- _Task requirements_: For every line in the data below that contains "bind", copy the line.
━━━━━ Supplied records ━━━━━
Fixpoint dict_contains (d : dict) (k : str) : bool :=
  match d with
  | [] => false
  | (k', _) :: d' => str_eqb k' k || dict_contains d' k
  end.

(** [d[k]] *)
Fixpoint dict_getitem (d : dict) (k : str) : result V :=
  match d with
  | [] => Raise (KeyError k)
  | (k', v) :: d' => if str_eqb k' k then Ok v else dict_getitem d' k
  end.

(** [d[k] = v]: a key already there keeps its place. *)
Fixpoint dict_setitem (d : dict) (k : str) (v : V) : dict :=
  match d with
  | [] => [(k, v)]
  | (k', v') :: d' =>
      if str_eqb k' k then (k', v) :: d' else (k', v') :: dict_setitem d' k v
  end.

(** [del d[k]] *)
Fixpoint dict_delitem (d : dict) (k : str) : result dict :=
  match d with
  | [] => Raise (KeyError k)
  | (k', v) :: d' =>
      if str_eqb k' k then Ok d'
      else r <- dict_delitem d' k ;; Ok ((k', v) :: r)
  end.

Definition dict_keys (d : dict) : list str := map fst d.
Definition dict_values (d : dict) : list V := map snd d.

(** No key twice: what every [dict] satisfies. *)
Definition dict_wf (d : dict) : Prop := NoDup (dict_keys d).
End Dict.
Arguments dict V : clear implicits.

(** ** AddressBook *)

Module AddressBook.
(** [self.data] of the [UserDict]. *)
Definition t : Type := dict Record.t.

Definition init : t := [].

Definition not_found_msg : string := "Record not found.".

Definition add_record (record : Record.t) : M t unit :=
  modify (fun data => dict_setitem data (Name.value (Record.name record)) record).

Definition find (name : str) (data : t) : result Record.t :=
  if dict_contains data name then dict_getitem data name
  else Raise (ValueError not_found_msg).

Definition delete (name : str) : M t unit :=
  present <~ reads (fun data => Ok (dict_contains data name)) ;;
  if (present : bool)
  then update (fun data => dict_delitem data name)
  else raise (ValueError not_found_msg).

(** The loop of [get_upcoming_birthdays] over [records], with the list
    built so far. *)
Fixpoint upcoming_loop (today : date.t) (days : Z) (records : list Record.t)
    (upcoming_birthdays : list Record.t) : result (list Record.t) :=
  match records with
  | [] => Ok upcoming_birthdays
  | record :: records' =>
      match Record.birthday record with
      | Some _ =>
          days_to_birthday <- Record.days_to_birthday today record ;;
          match days_to_birthday with
          | Some n =>
              if n <=? days
              then upcoming_loop today days records' (upcoming_birthdays ++ [record])
              else upcoming_loop today days records' upcoming_birthdays
          | None => upcoming_loop today days records' upcoming_birthdays
          end
      | None => upcoming_loop today days records' upcoming_birthdays
      end
  end.
(** [Array.prototype.sort(cmp)]: a stable sort (ECMAScript 2019); [a] is
    placed before [b] when [cmp a b <= 0] or when [a] came first among the
    elements the comparator does not separate.  Written as the stable
    insertion sort, from the right end of the array. *)
Section Sort.
Context {A : Type} (cmp : A -> A -> Z).

Fixpoint insert (x : A) (l : list A) : list A :=
  match l with
  | [] => [x]
  | y :: l' => if cmp x y <=? 0 then x :: l else y :: insert x l'
  end.

Definition sort (l : list A) : list A := fold_right insert [] l.
End Sort.

End JS.

(** ** Data model *)

(** line 8 *)
Definition DEFAULT_CATEGORIES : list string :=
  ["All Notes"; "Personal"; "Work"; "Ideas"; "Archive"]%string.

(** The object built by [createNote] (lines 41-49). *)
Record Note : Type := mkNote {
  id : string;
  title : string;
  content : string;
  category : string;
  createdAt : Z;
  updatedAt : Z;
  archived : bool
}.

(** The [fields] object of [handleUpdateNote]: any subset of a note's
    properties. *)
Record Fields : Type := mkFields {
  f_id : option string;
  f_title : option string;
  f_content : option string;
  f_category : option string;
  f_createdAt : option Z;
  f_updatedAt : option Z;
  f_archived : option bool
}.

Definition pick {A : Type} (o : option A) (d : A) : A :=
  match o with Some a => a | None => d end.

(** [{ ...n, ...fields }] *)
Definition spread (n : Note) (fields : Fields) : Note :=
  {| id := pick (f_id fields) (id n);
     title := pick (f_title fields) (title n);
     content := pick (f_content fields) (content n);
     category := pick (f_category fields) (category n);
     createdAt := pick (f_createdAt fields) (createdAt n);
     updatedAt := pick (f_updatedAt fields) (updatedAt n);
     archived := pick (f_archived fields) (archived n) |}.

(** The patches the editor sends, [{ title }] and [{ content }], and the
    category patch of the update operation: the user-editable fields. *)
Definition patch (t c g : option string) : Fields :=
  {| f_id := None; f_title := t; f_content := c; f_category := g;
     f_createdAt := None; f_updatedAt := None; f_archived := None |}.

(** The state slices of [App] (lines 73-82). *)
Record App : Type := mkApp {
  categories : list string;
  activeCategory : string;
  newCategoryName : string;
  notes : list Note;
  searchQuery : string;
  selectedNoteId : option string
}.

(** The state of a first start: nothing in local storage, so both
    [loadFromStorage] calls return their fallback. *)
Definition initial : App :=
  {| categories := DEFAULT_CATEGORIES;
     activeCategory := "All Notes";
     newCategoryName := "";
     notes := [];
     searchQuery := "";
     selectedNoteId := None |}.

(** ** The clock *)

(** A computation that may call [Date.now()]: from the number of calls made
    so far to a result and the number of calls made after it. *)
Definition Eff (A : Type) : Type := nat -> A * nat.

Definition ret {A : Type} (a : A) : Eff A := fun k => (a, k).

Definition bind {A B : Type} (m : Eff A) (f : A -> Eff B) : Eff B :=
  fun k => let (a, k') := m k in f a k'.

Notation "x <- m ;; f" := (bind m (fun x => f))
  (at level 61, m at next level, right associativity).

(** [xs.map(f)] for a callback with effects: left to right. *)
Fixpoint mapM {A B : Type} (f : A -> Eff B) (l : list A) : Eff (list B) :=
  match l with
  | [] => ret []
  | x :: l' => y <- f x ;; ys <- mapM f l' ;; ret (y :: ys)
  end.

(** How [createNote] obtains the id (line 42): from [crypto.randomUUID()]
    when the runtime has it, else from the clock and [Math.random()], whose
    printed value is [rnd]. *)
Inductive IdSource : Type :=
| RandomUUID (uuid : string)
| NoRandomUUID (rnd : string).

(** Functional updates of one state slice ([setNotes], [setCategories],
    ...). *)
Definition set_categories (f : list string -> list string) (st : App) : App :=
  {| categories := f (categories st);
     activeCategory := activeCategory st;
     newCategoryName := newCategoryName st;
     notes := notes st;
     searchQuery := searchQuery st;
     selectedNoteId := selectedNoteId st |}.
━━━━━
- _Final answer_:
Definition bind {A B : Type} (m : Eff A) (f : A -> Eff B) : Eff B :=
Notation "x <- m ;; f" := (bind m (fun x => f))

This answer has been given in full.